Der Beschluss des LAG Berlin-Brandenburg ist rechtskräftig.

RSUs gehören auch dann zum Entgelt, wenn sie nicht vom Arbeitgeber, sondern von einer anderen Konzerngesellschaft gewährt werden

Das LAG Berlin-Brandenburg bezog auch Stellung zu der Frage, ob die von der US-amerikanischen Konzernobergesellschaft zugeteilten RSUs zum Entgelt i.S.d. § 5 Abs. 1 EntgTranspG gehören, sodass der Arbeitgeber auch über diese Auskunft erteilen muss.

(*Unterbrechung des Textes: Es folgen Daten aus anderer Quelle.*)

(* ===== verification/Policy.v ===== *)
(** * Block-versioned TIP-403 policy state

    Models src/crates/l1/src/state/versioned.rs ([HeightVersioned]),
    tip403/policy_set.rs ([PolicySet]), tip403/events.rs ([PolicyEvent]) and
    the cache of tip403/cache.rs ([PolicyCacheInner]).  A [BTreeMap] keyed by
    block is a [btree]; a [HashSet] a [gset]; a [HashMap] a [gmap]. *)

From S2P Require Import Prelude.
From S2P Require Import BTree.
#[local] Open Scope Z_scope.

(** ** [HeightVersioned] *)

Record HeightVersioned (V : Type) := mkHV {
  hv_baseline : option V;
  hv_baseline_height : Z;
  hv_pending : btree V
}.
Arguments mkHV {V}. Arguments hv_baseline {V}. Arguments hv_baseline_height {V}.
Arguments hv_pending {V}.

Definition hv_default {V} : HeightVersioned V := mkHV None 0 [].

Definition hv_get {V} (s : HeightVersioned V) (block_number : Z) : option V :=
  if block_number <=? hv_baseline_height s then hv_baseline s
  else
    match last_le block_number (hv_pending s) with
    | Some (_, v) => Some v
    | None => hv_baseline s
    end.

Definition hv_set {V} (s : HeightVersioned V) (block_number : Z) (value : V) : HeightVersioned V :=
  if block_number <=? hv_baseline_height s then s
  else mkHV (hv_baseline s) (hv_baseline_height s) (bt_insert block_number value (hv_pending s)).

Definition hv_advance {V} (s : HeightVersioned V) (new_height : Z) : HeightVersioned V :=
  if new_height <=? hv_baseline_height s then s
  else
    let folded := snd <$> last_le new_height (hv_pending s) in
    let baseline := match folded with Some value => Some value | None => hv_baseline s end in
    mkHV baseline new_height (remove_le new_height (hv_pending s)).

Definition hv_is_empty {V} (s : HeightVersioned V) : bool :=
  match hv_baseline s, hv_pending s with None, [] => true | _, _ => false end.

Definition hv_clear {V} (s : HeightVersioned V) : HeightVersioned V := mkHV None 0 [].

Definition hv_flatten {V} (s : HeightVersioned V) (min_block : Z) : HeightVersioned V :=
  hv_advance s min_block.

(** ** [PolicySet] *)

Record PolicySetUpdate := mkUpdate { account : Z; in_set : bool }.

Record PolicySet := mkPS {
  ps_baseline : gset Z;
  ps_baseline_height : Z;
  ps_pending : btree (list PolicySetUpdate);
  ps_observed : gset Z
}.

Definition ps_default : PolicySet := mkPS ∅ 0 [] ∅.

(** The inner loop of [contains]: the first update of the user, scanning the
    reversed updates of a block. *)
Fixpoint scan_updates (user : Z) (updates : list PolicySetUpdate) : option bool :=
  match updates with
  | [] => None
  | u :: updates' => if account u =? user then Some (in_set u) else scan_updates user updates'
  end.

Fixpoint scan_blocks (user : Z) (blocks : btree (list PolicySetUpdate)) : option bool :=
  match blocks with
  | [] => None
  | (_, updates) :: blocks' =>
      match scan_updates user (rev updates) with
      | Some b => Some b
      | None => scan_blocks user blocks'
      end
  end.

Definition ps_contains (s : PolicySet) (user block_number : Z) : bool :=
  if block_number <=? ps_baseline_height s then bool_decide (user ∈ ps_baseline s)
  else
    match scan_blocks user (rev (range_le block_number (ps_pending s))) with
    | Some b => b
    | None => bool_decide (user ∈ ps_baseline s)
    end.

Definition ps_is_known (s : PolicySet) (user : Z) : bool :=
  bool_decide (user ∈ ps_observed s) || bool_decide (user ∈ ps_baseline s).

Definition ps_record_status (s : PolicySet) (user block_number : Z) (status : bool) : PolicySet :=
  if block_number <=? ps_baseline_height s then s
  else
    mkPS (ps_baseline s) (ps_baseline_height s)
      (bt_update [] (fun us => us ++ [mkUpdate user status]) block_number (ps_pending s))
      ({[user]} ∪ ps_observed s).

Definition apply_update (b : gset Z) (u : PolicySetUpdate) : gset Z :=
  if in_set u then {[account u]} ∪ b else b ∖ {[account u]}.

Definition ps_advance (s : PolicySet) (new_height : Z) : PolicySet :=
  if new_height <=? ps_baseline_height s then s
  else
    let baseline := foldl (fun b block => foldl apply_update b block.2) (ps_baseline s)
                      (range_le new_height (ps_pending s)) in
    mkPS baseline new_height (remove_le new_height (ps_pending s)) (ps_observed s).

Definition ps_flatten (s : PolicySet) (min_block : Z) : PolicySet := ps_advance s min_block.

Definition ps_is_empty (s : PolicySet) : bool :=
  bool_decide (ps_baseline s = ∅) && match ps_pending s with [] => true | _ => false end.

Definition ps_clear (s : PolicySet) : PolicySet := mkPS ∅ 0 [] ∅.

(** ** Policy events and records *)

(** The Solidity enum, with the invalid value its decoder produces. *)
Inductive PolicyType := WHITELIST | BLACKLIST | COMPOUND | InvalidPolicyType.

Inductive PolicyEvent :=
| MembershipChanged (policy_id account : Z) (in_set : bool)
| TokenPolicyChanged (token policy_id : Z)
| PolicyCreated (policy_id : Z) (policy_type : PolicyType)
| CompoundPolicyCreated (policy_id sender_policy_id recipient_policy_id mint_recipient_policy_id : Z).

(** The decoded registry events ([ITIP403RegistryEvents]) and what
    [decode_registry] keeps of them. *)
Inductive RegistryEvent :=
| BlacklistUpdated (policyId account : Z) (restricted : bool)
| WhitelistUpdated (policyId account : Z) (allowed : bool)
| RegPolicyCreated (policyId : Z) (policyType : PolicyType)
| RegCompoundPolicyCreated (policyId senderPolicyId recipientPolicyId mintRecipientPolicyId : Z)
| PolicyAdminUpdated (policyId admin : Z)
| ReceivePolicyUpdated (account : Z).

(** [decoded] is the result of [ITIP403RegistryEvents::decode_log]. *)
Definition decode_registry (decoded : option RegistryEvent) : option PolicyEvent :=
  match decoded with
  | None => None
  | Some (BlacklistUpdated policyId account restricted) =>
      Some (MembershipChanged policyId account restricted)
  | Some (WhitelistUpdated policyId account allowed) =>
      Some (MembershipChanged policyId account allowed)
  | Some (RegPolicyCreated policyId policyType) => Some (PolicyCreated policyId policyType)
  | Some (RegCompoundPolicyCreated policyId s r m) => Some (CompoundPolicyCreated policyId s r m)
  | Some (PolicyAdminUpdated _ _) => None
  | Some (ReceivePolicyUpdated _) => None
  end.

(** [decoded] is the [newPolicyId] of a decoded [TransferPolicyUpdate] log of
    the token at [log_address]. *)
Definition decode_tip20 (log_address : Z) (decoded : option Z) : option PolicyEvent :=
  match decoded with
  | None => None
  | Some newPolicyId => Some (TokenPolicyChanged log_address newPolicyId)
  end.

Inductive AuthRole := Transfer | Sender | Recipient | MintRecipient.

Record CompoundData := mkCompound {
  sender_policy_id : Z; recipient_policy_id : Z; mint_recipient_policy_id : Z
}.

Record CachedPolicy := mkPolicy {
  policy_type : option PolicyType;
  policy_set : PolicySet;
  compound : option CompoundData
}.

Definition policy_default : CachedPolicy := mkPolicy None ps_default None.

(** TIP-403 registry constants: policy 0 rejects all, policy 1 allows all. *)
Definition REJECT_ALL_POLICY_ID : Z := 0.
Definition ALLOW_ALL_POLICY_ID : Z := 1.

Definition builtin_authorization (policy_id : Z) : option bool :=
  if policy_id =? ALLOW_ALL_POLICY_ID then Some true
  else if policy_id =? REJECT_ALL_POLICY_ID then Some false
  else None.

(** ** [PolicyCacheInner] *)

Record PolicyCacheInner := mkCache {
  tokens : gmap Z (HeightVersioned Z);
  policies : gmap Z CachedPolicy;
  last_l1_block : Z
}.

Definition cache_default : PolicyCacheInner := mkCache ∅ ∅ 0.

Definition get_token_policy (c : PolicyCacheInner) (token block_number : Z) : option Z :=
  hv ← tokens c !! token; hv_get hv block_number.

Definition set_token_policy (c : PolicyCacheInner) (token block_number policy_id : Z)
    : PolicyCacheInner :=
  let hv := default hv_default (tokens c !! token) in
  mkCache (<[token := hv_set hv block_number policy_id]> (tokens c)) (policies c) (last_l1_block c).

(** [get_policy_entry] gives a mutable reference, inserting the default
    entry if absent: here, the update applied to it. *)
Definition update_policy_entry (f : CachedPolicy -> CachedPolicy) (c : PolicyCacheInner)
    (policy_id : Z) : PolicyCacheInner :=
  mkCache (tokens c)
    (<[policy_id := f (default policy_default (policies c !! policy_id))]> (policies c))
    (last_l1_block c).

Definition set_policy_type (c : PolicyCacheInner) (policy_id : Z) (ty : PolicyType)
    : PolicyCacheInner :=
  update_policy_entry (fun p => mkPolicy (Some ty) (policy_set p) (compound p)) c policy_id.

Definition set_policy_status (c : PolicyCacheInner) (policy_id user block_number : Z)
    (status : bool) : PolicyCacheInner :=
  update_policy_entry (fun p =>
    mkPolicy (policy_type p) (ps_record_status (policy_set p) user block_number status) (compound p))
    c policy_id.

Definition set_compound (c : PolicyCacheInner) (policy_id : Z) (data : CompoundData)
    : PolicyCacheInner :=
  update_policy_entry (fun p => mkPolicy (Some COMPOUND) (policy_set p) (Some data)) c policy_id.

Definition set_last_l1_block (c : PolicyCacheInner) (block_number : Z) : PolicyCacheInner :=
  mkCache (tokens c) (policies c) (Z.max (last_l1_block c) block_number).

Definition check_simple (c : PolicyCacheInner) (policy_id user block_number : Z) : option bool :=
  match builtin_authorization policy_id with
  | Some authorized => Some authorized
  | None =>
      policy ← policies c !! policy_id;
      ty ← policy_type policy;
      match ty with
      | WHITELIST =>
          if negb (ps_is_known (policy_set policy) user) then None
          else Some (ps_contains (policy_set policy) user block_number)
      | BLACKLIST =>
          if negb (ps_is_known (policy_set policy) user) then None
          else Some (negb (ps_contains (policy_set policy) user block_number))
      | _ => None
      end
  end.

Definition check_policy (c : PolicyCacheInner) (policy_id user block_number : Z)
    (role : AuthRole) : option bool :=
  match builtin_authorization policy_id with
  | Some authorized => Some authorized
  | None =>
      policy ← policies c !! policy_id;
      ty ← policy_type policy;
      match ty with
      | WHITELIST =>
          if negb (ps_is_known (policy_set policy) user) then None
          else Some (ps_contains (policy_set policy) user block_number)
      | BLACKLIST =>
          if negb (ps_is_known (policy_set policy) user) then None
          else Some (negb (ps_contains (policy_set policy) user block_number))
      | COMPOUND =>
          data ← compound policy;
          match role with
          | Sender => check_simple c (sender_policy_id data) user block_number
          | Recipient => check_simple c (recipient_policy_id data) user block_number
          | MintRecipient => check_simple c (mint_recipient_policy_id data) user block_number
          | Transfer =>
              sender_ok ← check_simple c (sender_policy_id data) user block_number;
              if negb sender_ok then Some false
              else check_simple c (recipient_policy_id data) user block_number
          end
      | InvalidPolicyType => None
      end
  end.

Definition is_authorized (c : PolicyCacheInner) (token user block_number : Z) (role : AuthRole)
    : option bool :=
  hv ← tokens c !! token;
  policy_id ← hv_get hv block_number;
  check_policy c policy_id user block_number role.

Definition apply_event (block_number : Z) (c : PolicyCacheInner) (event : PolicyEvent)
    : PolicyCacheInner :=
  match event with
  | MembershipChanged policy_id account in_set =>
      set_policy_status c policy_id account block_number in_set
  | TokenPolicyChanged token policy_id => set_token_policy c token block_number policy_id
  | PolicyCreated policy_id policy_type => set_policy_type c policy_id policy_type
  | CompoundPolicyCreated policy_id s r m => set_compound c policy_id (mkCompound s r m)
  end.

Definition apply_events (c : PolicyCacheInner) (block_number : Z) (events : list PolicyEvent)
    : PolicyCacheInner :=
  foldl (apply_event block_number) c events.

Definition clear (c : PolicyCacheInner) : PolicyCacheInner := mkCache ∅ ∅ (last_l1_block c).

Definition map_policy_set (f : PolicySet -> PolicySet) (p : CachedPolicy) : CachedPolicy :=
  mkPolicy (policy_type p) (f (policy_set p)) (compound p).

Definition flatten (c : PolicyCacheInner) (min_block : Z) : PolicyCacheInner :=
  mkCache ((fun v => hv_flatten v min_block) <$> tokens c)
    (map_policy_set (fun s => ps_flatten s min_block) <$> policies c) (last_l1_block c).

Definition advance (c : PolicyCacheInner) (new_height : Z) : PolicyCacheInner :=
  mkCache ((fun v => hv_advance v new_height) <$> tokens c)
    (map_policy_set (fun s => ps_advance s new_height) <$> policies c)
    (Z.max (last_l1_block c) new_height).

(** [PolicyCache::seed_token_policies]: [rpc token] is the [transferPolicyId]
    read from L1 at the cache's last block; any failure fails the whole call
    before anything is written. *)
Fixpoint collect_policies (rpc : Z -> option Z) (tracked_tokens : list Z) : option (list (Z * Z)) :=
  match tracked_tokens with
  | [] => Some []
  | token :: rest =>
      policy_id ← rpc token;
      seeded ← collect_policies rpc rest;
      Some ((token, policy_id) :: seeded)
  end.

Definition seed_token_policies (c : PolicyCacheInner) (tracked_tokens : list Z)
    (rpc : Z -> Z -> option Z) : option PolicyCacheInner :=
  let block_number := last_l1_block c in
  seeded ← collect_policies (rpc block_number) tracked_tokens;
  Some (foldl (fun w '(token, policy_id) => set_token_policy w token block_number policy_id) c seeded).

Nach § 5 Abs. 1 EntgTranspG sind Entgelte alle Grund- oder Mindestarbeitsentgelte sowie alle sonstigen Vergütungen, die unmittelbar oder mittelbar in bar oder in Sachleistung aufgrund eines Beschäftigungsverhältnisses gewährt werden. Nicht erforderlich ist, dass Entgelte vom Vertragsarbeitgeber gewährt werden; sie müssen jedoch aufgrund des Beschäftigungsverhältnisses geleistet werden (BAG, Urteil v. 12. Februar 2003 – 10 AZR 299/02). Damit können grundsätzlich auch Aktienoptionen einer Muttergesellschaft aufgrund eines selbständigen Vertrages unter diesen Entgeltbegriff fallen. Dementsprechend verurteilte das LAG Berlin-Brandenburg den Arbeitgeber auch zur Mitteilung der Angaben über die Zuteilung der RSUs, zumal der Arbeitgeber in der im Intranet verlautbarten „Vergütungsphilosophie“ ausdrücklich darauf hingewiesen hatte, dass die Leistungen seiner Beschäftigten auch durch die Zuteilung der RSUs honoriert werden. 

Arbeitgeber sollten zu Beginn der Amtszeit des Betriebsrats die Übernahme der Erfüllung des Auskunftsverlangens von Beschäftigten prüfen

Ungeachtet der bislang fehlenden höchstrichterlichen Rechtsprechung bestehen an der Richtigkeit der Entscheidung des LAG Berlin-Brandenburg keine Zweifel. Sie steht auch im Einklang mit der herrschenden Meinung in der Literatur. Folglich kann ein Arbeitgeber die Auskunftserfüllung nicht mehr übernehmen, nachdem er über das Auskunftsverlangen eines Beschäftigten vom Betriebsrat in Kenntnis gesetzt wurde.

Deshalb sollten Arbeitgeber stets zu Beginn einer neuen Amtszeit des Betriebsrats prüfen, ob es bei der Erstzuständigkeit des Betriebsrats zur Erfüllung des Auskunftsanspruchs bleiben soll oder ob sie aus Effizienz-, Verschwiegenheits- oder sonstigen Gründen diese Aufgabe selbst übernehmen wollen. 

Gemeint sind Beschäftigte jeder Geschlechtsidentität. Lediglich der leichteren Lesbarkeit halber wird künftig bei allen Bezeichnungen nur noch die grammatikalisch männliche Form verwendet.